### Dataset excerpts
· · · · ·
Lemma named_lookup {A} (l : list (string * A)) name :
  is_Some ((list_to_map ((fun c => (c.1, tt)) <$> l) : gmap string unit) !! name) <-> name ∈ l.*1.
Proof.
  rewrite <-elem_of_dom, dom_list_to_map_L, elem_of_list_to_set. by rewrite <-list_fmap_compose.
Qed.
Lemma run_use_reported u (p : PromImpl) : created p -> run_use u (Some p) = Ok (tt, Some (on_calls (fun l => l ++ reported u) p)).
Proof.
  intros [Hc Hg Hh]. assert (p = on_calls (fun l => l ++ []) p) as Hp by (destruct p; unfold on_calls; cbn; by rewrite app_nil_r).
  destruct u as [name labels|name val|name val]; cbn [reported].
  - change (run_use (UseCounter name labels) (Some p)) with (Ok (tt, Some (update_counter name labels Increment p))). unfold update_counter. rewrite Hc. pose proof (named_lookup counters name) as Hn.
    case_bool_decide as Hin; [apply Hn in Hin as [x ->]; done|].
    destruct (list_to_map _ !! name) eqn:E; [destruct Hin; apply Hn; by eexists|]. by rewrite <-Hp.
  - change (run_use (UseGauge name val) (Some p)) with (Ok (tt, Some (update_gauge name ∅ (SetTo val) p))). unfold update_gauge. rewrite Hg. pose proof (named_lookup gauges name) as Hn.
    case_bool_decide as Hin; [apply Hn in Hin as [x ->]; done|].
    destruct (list_to_map _ !! name) eqn:E; [destruct Hin; apply Hn; by eexists|]. by rewrite <-Hp.
  - change (run_use (UseHistogram name val) (Some p)) with (Ok (tt, Some (update_histogram name ∅ (Observe val) p))). unfold update_histogram. rewrite Hh. destruct (histogram_map !! name); [done|]. by rewrite <-Hp.
Qed.
Lemma run_uses_reported us (p : PromImpl) : created p -> each run_use us (Some p) = Ok (tt, Some (on_calls (fun l => l ++ (us ≫= reported)) p)).
Proof.
  revert p. induction us as [|u us IH]; intros p Hp; cbn [each].
  - destruct p. unfold on_calls. cbn. by rewrite app_nil_r.
  - rewrite (M_bind_ok _ _ _ _ _ (run_use_reported u p Hp)). rewrite IH by (destruct Hp; by split). unfold on_calls. cbn. by rewrite <-app_assoc.
Qed.

Lemma start_stats_run h v : exists p, start_stats (Some h) v None = Ok (tt, Some p) /\ created p /\
  pr_calls p = [Expose h] ++ registered ++
    [Update COUNTER STATS_COUNTER_BUILD_INFO {["version" := v]} [] Increment; Update GAUGE STATS_GAUGE_START_TIME ∅ [] SetToCurrentTime].
Proof.
  unfold start_stats, initStats, counterCreate, gaugeCreate, histogramCreate. erewrite M_bind_ok by reflexivity. cbn beta.
  rewrite (M_bind_ok _ _ _ _ _ (each_enabled (fun c => buildCounter c.1 c.2) counters _)), counters_built.
  rewrite (M_bind_ok _ _ _ _ _ (each_enabled (fun g => buildGauge g.1 g.2) gauges _)), gauges_built.
  erewrite M_bind_ok by apply (each_enabled (fun h : string * string * list Z => buildHistogram h.1.1 h.1.2 (to_double <$> h.2))). rewrite histograms_built.
  cbn [m_mapCounter m_mapGauge m_mapHistogram pr_calls]. rewrite !(left_id_L ∅ (∪)).
  match goal with |- exists p, _ (Some ?q) = _ /\ _ => set (p0 := q) end.
  assert (created p0) as Hp by by split.
  erewrite M_bind_ok by exact (run_use_reported (UseCounter STATS_COUNTER_BUILD_INFO {["version" := v]}) _ Hp).
  cbn [reported]. rewrite bool_decide_eq_true_2 by (apply list_elem_of_In; cbn; tauto). destruct Hp as [Hc Hg Hh].
  eexists. split; [|split].
  - unfold if_enabled. erewrite M_bind_ok by reflexivity. change (enabled _) with true. cbn iota.
    unfold gaugeSetToCurrentTime, impl, modify, fmap, option_fmap, option_map, update_gauge. cbn [m_mapGauge on_calls]. rewrite Hg.
    destruct (proj2 (named_lookup gauges STATS_GAUGE_START_TIME)) as [x ->]; [apply list_elem_of_In; cbn; tauto|]. reflexivity.
  - split; [exact Hc|exact Hg|exact Hh].
  - unfold p0, on_calls, registered. cbn [pr_calls]. by rewrite <-!app_assoc.
Qed.

(** With Prometheus enabled at the start, every later use of a statistic
    that the server created arrives there, under its name and labels and in
    order, and a use of any other is dropped; when it is not enabled nothing
    is created and no use has an effect. *)
Theorem statistics_reported (us : list use) (h v : string) :
  (_ ← start_stats None v; each run_use us) None = Ok (tt, None) /\
  exists p, (_ ← start_stats (Some h) v; each run_use us) None = Ok (tt, Some p) /\
    pr_calls p = [Expose h] ++ registered ++ [Update COUNTER STATS_COUNTER_BUILD_INFO {["version" := v]} [] Increment;
      Update GAUGE STATS_GAUGE_START_TIME ∅ [] SetToCurrentTime] ++ (us ≫= reported).
Proof.
  split.
  - rewrite (M_bind_ok _ _ _ _ _ (start_stats_disabled v)). induction us as [|u us IH]; [done|]. cbn [each].
    assert (run_use u None = Ok (tt, None)) as E by by destruct u. by rewrite (M_bind_ok _ _ _ _ _ E).
  - destruct (start_stats_run h v) as (p & E & Hp & Hc). eexists. split; [rewrite (M_bind_ok _ _ _ _ _ E); by apply run_uses_reported|].
    cbn [pr_calls on_calls]. rewrite Hc. by rewrite <-!app_assoc.
Qed.
End correct.
(** A contact leads to the connection its peer used last: after any up to
    10000 messages, a lookup gives exactly the open connection, on the
    interface of the dialog's own connection, that has the address and port
    from which the last message with that protocol, source address and Contact
    came over a connection; requests to register and messages over UDP or
    without a Contact do not count. It gives nothing when there is no such
    message or no such connection; the name of a connection that is gone is
    forgotten. *)
Theorem contact_alias_follows l t s pinned proto src host port :
  m_bContactAlias t = true -> m_mapContactAlias t = ∅ -> length l <= MAX_ALIASES ->
  exists t1 o t2, messages l (t, s) = Ok (tt, (t1, s)) /\
    ct_getTportForContactAlias pinned proto src host port (t1, s) = Ok (o, (t2, s)) /\
    (forall tp, o = Some tp <-> exists n, last_name (makeContactAliasKey proto src host port) (named l) = Some n /\
       tport_by_name s pinned (TpName n.1 n.2 (tpn_proto (tport_name pinned))) = Some tp /\
       tport_is_secondary tp = true /\ tport_parent tp = tport_parent pinned) /\
    (forall tp, o = Some tp -> tport_is_closed s tp = false) /\
    (forall n, last_name (makeContactAliasKey proto src host port) (named l) = Some n ->
       m_mapContactAlias t2 !! makeContactAliasKey proto src host port =
         match tport_by_name s pinned (TpName n.1 n.2 (tpn_proto (tport_name pinned))) with
         | Some tp => if tport_is_secondary tp then Some n else None
         | None => None
         end).
Proof.
  intros Hb Hm Hl. destruct (messages_run l t s Hb) as (t1 & E1 & Hb1 & Em1); [rewrite Hm, map_size_empty; lia|].
  set (key := makeContactAliasKey proto src host port).
  assert (m_mapContactAlias t1 !! key = last_name key (named l)) as Ek.
  { rewrite Em1, names_lookup, Hm. by destruct (last_name key (named l)). }
  exists t1. unfold ct_getTportForContactAlias. mstep. cbn [fst snd]. rewrite Hb1. cbn [negb]. fold key. rewrite Ek.
  destruct (last_name key (named l)) as [[h p]|] eqn:En.
  - destruct (tport_by_name s pinned (TpName h p (tpn_proto (tport_name pinned)))) as [tp|] eqn:Eb.
    + destruct (tport_is_secondary tp) eqn:Esec; cbn [negb].
      * destruct (Pos.eqb_spec (tport_parent tp) (tport_parent pinned)) as [Ep|Ep]; cbn [negb].
        -- eexists _, _. split; [done|]. split; [done|]. split_and!.
           ++ intros tp'. split; [intros [= <-]; by exists (h, p)|]. intros (n & [= <-] & Hn & _). cbn in Hn. congruence.
           ++ intros tp' [= <-]. by destruct (tport_by_name_sound s pinned _ tp Eb Esec).
           ++ intros n [= <-]. cbn. by rewrite Eb, Esec, Ek.
        -- eexists _, _. split; [done|]. split; [done|]. split_and!; [|done|].
           ++ intros tp'. split; [done|]. intros (n & [= <-] & Hn & _ & Hp). cbn in Hn. congruence.
           ++ intros n [= <-]. cbn. by rewrite Eb, Esec, Ek.
      * mstep. eexists _, _. split; [done|]. split; [done|]. split_and!; [|done|].
        -- intros tp'. split; [done|]. intros (n & [= <-] & Hn & Hs & _). cbn in Hn. congruence.
        -- intros n [= <-]. cbn -[delete]. rewrite Eb, Esec. apply lookup_delete_eq.
    + mstep. eexists _, _. split; [done|]. split; [done|]. split_and!; [|done|].
      * intros tp'. split; [done|]. intros (n & [= <-] & Hn & _). cbn in Hn. congruence.
      * intros n [= <-]. cbn -[delete]. rewrite Eb. apply lookup_delete_eq.
  - eexists _, _. split; [done|]. split; [done|]. split_and!; [|done|done]. intros tp'. split; [done|]. by intros (n & [=] & _).
Qed.
End aliases.

(** ** A client that moves, and a trunk
    Concrete runs of the tables of connections: a client that registers over
    a connection and moves to another, and a trunk whose contact follows it. *)

(** Socket 1 listens; even numbers are TCP connections of one peer. *)
#[export] Instance tcp_tports : SofiaTport := {|
  tport_name tp := TpName "192.0.2.7" (to_string (Z.pos tp)) "tcp";
  tport_is_dgram _ := false;
  tport_is_secondary tp := match tp with xO _ => true | _ => false end;
  tport_is_udp _ := false |}.
#[export] Instance one_socket : TportTree := {| tport_parent _ := 1%positive |}.
#[export] Instance by_name : TportByName := {|
  tport_by_name s _ n := List.find (fun t => bool_decide (tport_name t = n) && negb (tport_is_closed s t)) [12%positive; 14%positive] |}.
#[export] Instance by_name_laws : TportByNameLaws.
Proof.
  split. intros s pinned n t. cbn [tport_by_name by_name]. intros Hf%List.find_some _. destruct Hf as [_ Hf].
  apply andb_true_iff in Hf as [Hn%bool_decide_eq_true Hc%negb_true_iff]. done.
Qed.

Definition no_stack : stack := MkStack ∅ ∅ ∅ ∅ ∅ ∅ [].
Definition empty_tables : conn_tables := ConnTables true ∅ ∅ 1000.
Definition no_refs : positive -> nat := fun _ => 0.
Lemma empty_wf : conn_wf no_refs (empty_tables, no_stack).
Proof. split; [done|done|]. cbn. rewrite map_size_empty. lia. Qed.

(** Alice registers over 12 for a minute, then over 14 for an hour; the first
    connection is not kept. *)
Definition moves : list conn_op :=
  [op_cache (Some "alice"%string) (Some "example.com"%string) 60 12; op_time_passes 30;
   op_cache (Some "alice"%string) (Some "example.com"%string) 3600 14; op_time_passes 100; op_watchdog].
Lemma connection_references_witness :
  exists x', conn_runs moves (empty_tables, no_stack) = Ok (tt, x') /\ refs_of x'.2 12 = 0 /\ refs_of x'.2 14 = 1.
Proof.
  destruct (connection_references no_refs moves (empty_tables, no_stack) empty_wf) as (x' & E & _).
  exists x'. split; [done|]. vm_compute in E. injection E as <-. by vm_compute.
Defined.
Lemma connections_refine_map_witness :
  exists x' ua, conn_runs moves (empty_tables, no_stack) = Ok (tt, x') /\
    ct_findTportForSubscription (Some "alice"%string) "example.com" x' = Ok (Some ua, x') /\ ua_tport ua = 14%positive /\ ua_expires ua = 4630%Z.
Proof.
  destruct (connections_refine_map no_refs moves (empty_tables, no_stack) (Some "alice"%string) "example.com" empty_wf) as (x' & o & E & Ef & Eo);
    [by vm_compute|].
  vm_compute in Eo. destruct o as [ua|]; [|done]. injection Eo as H1 H2. exists x', ua. split; [exact E|]. split; [exact Ef|]. split; [exact H1|exact H2].
Defined.
(** A user name of 256 bytes is filed under another address and not found. *)
Definition long_user : string := join "" (replicate 256 "a"%string).
Definition long_user_ops : CT (option UaInvalidData * nat) :=
  _ ← conn_runs [op_cache (Some long_user) (Some "example.com"%string) 60 12];
  found ← ct_findTportForSubscription (Some long_user) "example.com";
  _ ← ct_flushTportForSubscription (Some long_user) (Some "example.com"%string);
  x ← get;
  mret (found, size (m_mapUri2InvalidData x.1)).
Lemma long_user_not_found :
  match long_user_ops (empty_tables, no_stack) with Ok (r, _) => r = (None, 1) | Fault _ => False end.
Proof. by vm_compute. Qed.

(** The trunk sends from 12, then, without closing it, from 14. *)
Definition trunk_contact : option url_t := Some (MkUrl (Some "sip"%string) None (Some "10.1.1.1"%string) (Some "5060"%string)).
Lemma contact_alias_follows_witness :
  exists t1 t2, messages [(12%positive, trunk_contact, Some sip_method_invite); (14%positive, trunk_contact, Some sip_method_options);
      (12%positive, trunk_contact, Some sip_method_register)] (empty_tables, no_stack) = Ok (tt, (t1, no_stack)) /\
    ct_getTportForContactAlias 12 "TCP" "192.0.2.7" "10.1.1.1" (Some "5060"%string) (t1, no_stack) = Ok (Some 14%positive, (t2, no_stack)).
Proof.
  destruct (contact_alias_follows [(12%positive, trunk_contact, Some sip_method_invite); (14%positive, trunk_contact, Some sip_method_options);
      (12%positive, trunk_contact, Some sip_method_register)] empty_tables no_stack 12 "TCP" "192.0.2.7" "10.1.1.1" (Some "5060"%string))
    as (t1 & o & t2 & E1 & E2 & Ho & _); [done|done|apply (bool_decide_unpack _); by vm_compute|].
  exists t1, t2. split; [done|]. rewrite E2. replace o with (Some 14%positive); [done|]. symmetry. apply Ho.
  exists ("192.0.2.7", "14")%string. split; [by vm_compute|]. split; [by vm_compute|done].
Defined.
· · · · ·
### To do
Lines holding "Lemma" are the ones to copy; find all of them in the listing.

### Answer to the exercise
Lemma named_lookup {A} (l : list (string * A)) name :
Lemma run_use_reported u (p : PromImpl) : created p -> run_use u (Some p) = Ok (tt, Some (on_calls (fun l => l ++ reported u) p)).
Lemma run_uses_reported us (p : PromImpl) : created p -> each run_use us (Some p) = Ok (tt, Some (on_calls (fun l => l ++ (us ≫= reported)) p)).
Lemma start_stats_run h v : exists p, start_stats (Some h) v None = Ok (tt, Some p) /\ created p /\
Lemma empty_wf : conn_wf no_refs (empty_tables, no_stack).
Lemma connection_references_witness :
Lemma connections_refine_map_witness :
Lemma long_user_not_found :
Lemma contact_alias_follows_witness :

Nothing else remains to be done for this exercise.